EXERCISE
Scan the records below for the line containing "destruct (SetupVethWithName ns" and the line containing "destruct err as [e|]; [by do 2 eexists|]. destruct". Copy both, plus every line between, exactly.

EXTRACTED RECORDS
= Beginning of Section =

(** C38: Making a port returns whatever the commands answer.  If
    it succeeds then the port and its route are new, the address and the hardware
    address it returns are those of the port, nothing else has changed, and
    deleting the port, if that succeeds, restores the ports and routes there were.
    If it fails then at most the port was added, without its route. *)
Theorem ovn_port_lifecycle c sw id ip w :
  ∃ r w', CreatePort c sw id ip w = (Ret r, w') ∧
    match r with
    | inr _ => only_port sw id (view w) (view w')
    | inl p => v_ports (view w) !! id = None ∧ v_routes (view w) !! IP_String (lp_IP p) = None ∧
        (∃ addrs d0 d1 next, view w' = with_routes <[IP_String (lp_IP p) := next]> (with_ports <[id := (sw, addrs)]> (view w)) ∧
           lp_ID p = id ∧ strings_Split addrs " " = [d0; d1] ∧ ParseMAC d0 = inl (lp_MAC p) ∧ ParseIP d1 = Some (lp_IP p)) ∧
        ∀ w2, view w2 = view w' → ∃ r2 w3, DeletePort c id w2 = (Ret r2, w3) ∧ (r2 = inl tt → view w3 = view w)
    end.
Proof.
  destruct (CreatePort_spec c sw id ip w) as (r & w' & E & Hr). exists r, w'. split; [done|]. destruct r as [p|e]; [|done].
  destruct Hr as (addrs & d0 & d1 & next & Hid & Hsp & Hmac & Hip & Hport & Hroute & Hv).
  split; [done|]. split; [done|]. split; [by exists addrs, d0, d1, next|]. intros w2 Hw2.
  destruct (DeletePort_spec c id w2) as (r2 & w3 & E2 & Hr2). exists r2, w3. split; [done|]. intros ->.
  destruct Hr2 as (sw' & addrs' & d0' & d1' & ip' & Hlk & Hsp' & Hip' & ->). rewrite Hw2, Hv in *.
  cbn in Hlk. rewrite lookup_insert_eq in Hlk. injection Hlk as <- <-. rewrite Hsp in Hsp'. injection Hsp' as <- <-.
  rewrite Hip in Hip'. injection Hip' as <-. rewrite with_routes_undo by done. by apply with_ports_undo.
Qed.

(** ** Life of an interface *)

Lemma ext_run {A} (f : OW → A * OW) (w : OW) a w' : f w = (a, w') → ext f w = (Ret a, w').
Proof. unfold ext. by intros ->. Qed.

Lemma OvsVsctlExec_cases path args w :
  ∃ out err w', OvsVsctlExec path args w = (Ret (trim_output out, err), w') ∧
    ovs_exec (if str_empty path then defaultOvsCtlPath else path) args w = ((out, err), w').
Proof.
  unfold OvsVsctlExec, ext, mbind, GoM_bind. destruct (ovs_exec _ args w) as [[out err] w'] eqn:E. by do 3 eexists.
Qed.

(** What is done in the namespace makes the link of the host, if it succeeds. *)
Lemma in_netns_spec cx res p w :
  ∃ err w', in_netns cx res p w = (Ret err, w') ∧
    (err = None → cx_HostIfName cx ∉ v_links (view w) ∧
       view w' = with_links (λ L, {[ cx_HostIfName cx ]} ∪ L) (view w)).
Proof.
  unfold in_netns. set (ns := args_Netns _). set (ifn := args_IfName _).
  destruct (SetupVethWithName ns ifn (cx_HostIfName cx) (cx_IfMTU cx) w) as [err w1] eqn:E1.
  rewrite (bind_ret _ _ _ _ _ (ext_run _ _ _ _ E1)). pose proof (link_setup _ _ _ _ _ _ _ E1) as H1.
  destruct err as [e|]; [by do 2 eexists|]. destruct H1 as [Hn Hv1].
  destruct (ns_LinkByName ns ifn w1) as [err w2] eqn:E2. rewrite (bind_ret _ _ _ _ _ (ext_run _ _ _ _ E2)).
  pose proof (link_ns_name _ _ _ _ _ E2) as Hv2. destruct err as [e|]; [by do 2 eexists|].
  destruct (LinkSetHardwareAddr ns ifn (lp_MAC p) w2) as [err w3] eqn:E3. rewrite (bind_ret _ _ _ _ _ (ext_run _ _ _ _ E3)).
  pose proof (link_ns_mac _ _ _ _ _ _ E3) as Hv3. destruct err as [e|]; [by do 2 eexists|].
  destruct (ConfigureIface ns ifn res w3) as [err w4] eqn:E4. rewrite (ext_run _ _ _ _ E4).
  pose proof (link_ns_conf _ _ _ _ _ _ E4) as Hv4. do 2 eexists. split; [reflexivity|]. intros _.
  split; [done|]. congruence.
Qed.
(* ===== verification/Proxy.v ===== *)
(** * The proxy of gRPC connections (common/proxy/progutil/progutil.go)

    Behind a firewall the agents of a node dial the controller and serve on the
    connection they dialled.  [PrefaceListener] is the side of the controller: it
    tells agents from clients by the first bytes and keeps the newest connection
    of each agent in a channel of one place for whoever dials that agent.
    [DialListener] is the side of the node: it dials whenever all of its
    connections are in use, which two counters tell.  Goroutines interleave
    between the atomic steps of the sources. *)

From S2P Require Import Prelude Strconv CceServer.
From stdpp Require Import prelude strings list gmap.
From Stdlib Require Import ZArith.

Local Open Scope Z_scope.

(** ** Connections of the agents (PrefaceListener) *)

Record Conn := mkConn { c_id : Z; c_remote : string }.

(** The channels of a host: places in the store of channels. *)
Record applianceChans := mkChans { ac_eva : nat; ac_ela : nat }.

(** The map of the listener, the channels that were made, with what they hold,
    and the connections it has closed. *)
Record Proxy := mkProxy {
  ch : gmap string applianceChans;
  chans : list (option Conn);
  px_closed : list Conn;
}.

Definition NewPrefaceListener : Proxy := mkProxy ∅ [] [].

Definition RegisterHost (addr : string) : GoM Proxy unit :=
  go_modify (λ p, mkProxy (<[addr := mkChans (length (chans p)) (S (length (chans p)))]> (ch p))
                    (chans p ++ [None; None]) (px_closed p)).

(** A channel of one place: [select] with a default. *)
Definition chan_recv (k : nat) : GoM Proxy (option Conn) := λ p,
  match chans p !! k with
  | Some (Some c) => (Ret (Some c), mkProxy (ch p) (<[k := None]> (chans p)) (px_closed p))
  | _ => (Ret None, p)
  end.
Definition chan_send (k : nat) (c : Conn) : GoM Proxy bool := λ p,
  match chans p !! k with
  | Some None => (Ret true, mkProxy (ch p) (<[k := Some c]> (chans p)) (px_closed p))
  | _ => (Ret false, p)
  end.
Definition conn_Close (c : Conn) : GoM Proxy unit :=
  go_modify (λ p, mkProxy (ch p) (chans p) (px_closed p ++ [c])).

= End of Section =

WORKED SOLUTION
  destruct (SetupVethWithName ns ifn (cx_HostIfName cx) (cx_IfMTU cx) w) as [err w1] eqn:E1.
  rewrite (bind_ret _ _ _ _ _ (ext_run _ _ _ _ E1)). pose proof (link_setup _ _ _ _ _ _ _ E1) as H1.
  destruct err as [e|]; [by do 2 eexists|]. destruct H1 as [Hn Hv1].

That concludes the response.